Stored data
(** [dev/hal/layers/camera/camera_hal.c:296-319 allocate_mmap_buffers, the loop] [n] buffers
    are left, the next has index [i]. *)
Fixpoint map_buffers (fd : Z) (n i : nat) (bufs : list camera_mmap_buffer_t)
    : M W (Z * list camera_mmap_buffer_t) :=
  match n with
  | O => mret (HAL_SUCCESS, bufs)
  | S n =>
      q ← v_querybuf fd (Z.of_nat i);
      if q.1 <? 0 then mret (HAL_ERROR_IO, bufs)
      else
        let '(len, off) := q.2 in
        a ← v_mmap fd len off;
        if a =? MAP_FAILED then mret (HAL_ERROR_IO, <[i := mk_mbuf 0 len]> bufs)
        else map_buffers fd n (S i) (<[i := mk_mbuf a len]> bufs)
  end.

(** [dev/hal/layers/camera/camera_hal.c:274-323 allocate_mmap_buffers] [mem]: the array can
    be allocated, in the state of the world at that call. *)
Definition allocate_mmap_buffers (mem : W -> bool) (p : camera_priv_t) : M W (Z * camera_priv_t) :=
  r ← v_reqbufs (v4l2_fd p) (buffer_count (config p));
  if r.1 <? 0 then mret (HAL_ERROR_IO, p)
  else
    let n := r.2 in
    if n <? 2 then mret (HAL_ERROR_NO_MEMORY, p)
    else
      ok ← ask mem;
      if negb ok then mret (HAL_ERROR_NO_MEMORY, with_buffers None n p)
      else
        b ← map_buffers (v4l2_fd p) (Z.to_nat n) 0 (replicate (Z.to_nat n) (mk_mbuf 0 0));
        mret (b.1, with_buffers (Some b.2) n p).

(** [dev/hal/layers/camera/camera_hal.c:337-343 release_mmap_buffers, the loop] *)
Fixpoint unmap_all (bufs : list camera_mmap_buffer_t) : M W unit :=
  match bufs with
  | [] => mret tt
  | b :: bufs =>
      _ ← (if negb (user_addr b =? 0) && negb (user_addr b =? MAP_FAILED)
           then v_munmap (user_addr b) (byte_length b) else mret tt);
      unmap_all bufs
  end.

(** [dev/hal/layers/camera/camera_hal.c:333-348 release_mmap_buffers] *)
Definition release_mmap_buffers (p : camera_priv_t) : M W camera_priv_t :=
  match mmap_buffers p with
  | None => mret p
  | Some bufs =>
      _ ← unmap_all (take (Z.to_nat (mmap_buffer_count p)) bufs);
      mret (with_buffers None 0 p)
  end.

▶ **WHAT TO PRODUCE**
The entries above are to be output exactly as they appear.

▶ **EXERCISE RESULT**
(** [dev/hal/layers/camera/camera_hal.c:296-319 allocate_mmap_buffers, the loop] [n] buffers
    are left, the next has index [i]. *)
Fixpoint map_buffers (fd : Z) (n i : nat) (bufs : list camera_mmap_buffer_t)
    : M W (Z * list camera_mmap_buffer_t) :=
  match n with
  | O => mret (HAL_SUCCESS, bufs)
  | S n =>
      q ← v_querybuf fd (Z.of_nat i);
      if q.1 <? 0 then mret (HAL_ERROR_IO, bufs)
      else
        let '(len, off) := q.2 in
        a ← v_mmap fd len off;
        if a =? MAP_FAILED then mret (HAL_ERROR_IO, <[i := mk_mbuf 0 len]> bufs)
        else map_buffers fd n (S i) (<[i := mk_mbuf a len]> bufs)
  end.

(** [dev/hal/layers/camera/camera_hal.c:274-323 allocate_mmap_buffers] [mem]: the array can
    be allocated, in the state of the world at that call. *)
Definition allocate_mmap_buffers (mem : W -> bool) (p : camera_priv_t) : M W (Z * camera_priv_t) :=
  r ← v_reqbufs (v4l2_fd p) (buffer_count (config p));
  if r.1 <? 0 then mret (HAL_ERROR_IO, p)
  else
    let n := r.2 in
    if n <? 2 then mret (HAL_ERROR_NO_MEMORY, p)
    else
      ok ← ask mem;
      if negb ok then mret (HAL_ERROR_NO_MEMORY, with_buffers None n p)
      else
        b ← map_buffers (v4l2_fd p) (Z.to_nat n) 0 (replicate (Z.to_nat n) (mk_mbuf 0 0));
        mret (b.1, with_buffers (Some b.2) n p).

(** [dev/hal/layers/camera/camera_hal.c:337-343 release_mmap_buffers, the loop] *)
Fixpoint unmap_all (bufs : list camera_mmap_buffer_t) : M W unit :=
  match bufs with
  | [] => mret tt
  | b :: bufs =>
      _ ← (if negb (user_addr b =? 0) && negb (user_addr b =? MAP_FAILED)
           then v_munmap (user_addr b) (byte_length b) else mret tt);
      unmap_all bufs
  end.

(** [dev/hal/layers/camera/camera_hal.c:333-348 release_mmap_buffers] *)
Definition release_mmap_buffers (p : camera_priv_t) : M W camera_priv_t :=
  match mmap_buffers p with
  | None => mret p
  | Some bufs =>
      _ ← unmap_all (take (Z.to_nat (mmap_buffer_count p)) bufs);
      mret (with_buffers None 0 p)
  end.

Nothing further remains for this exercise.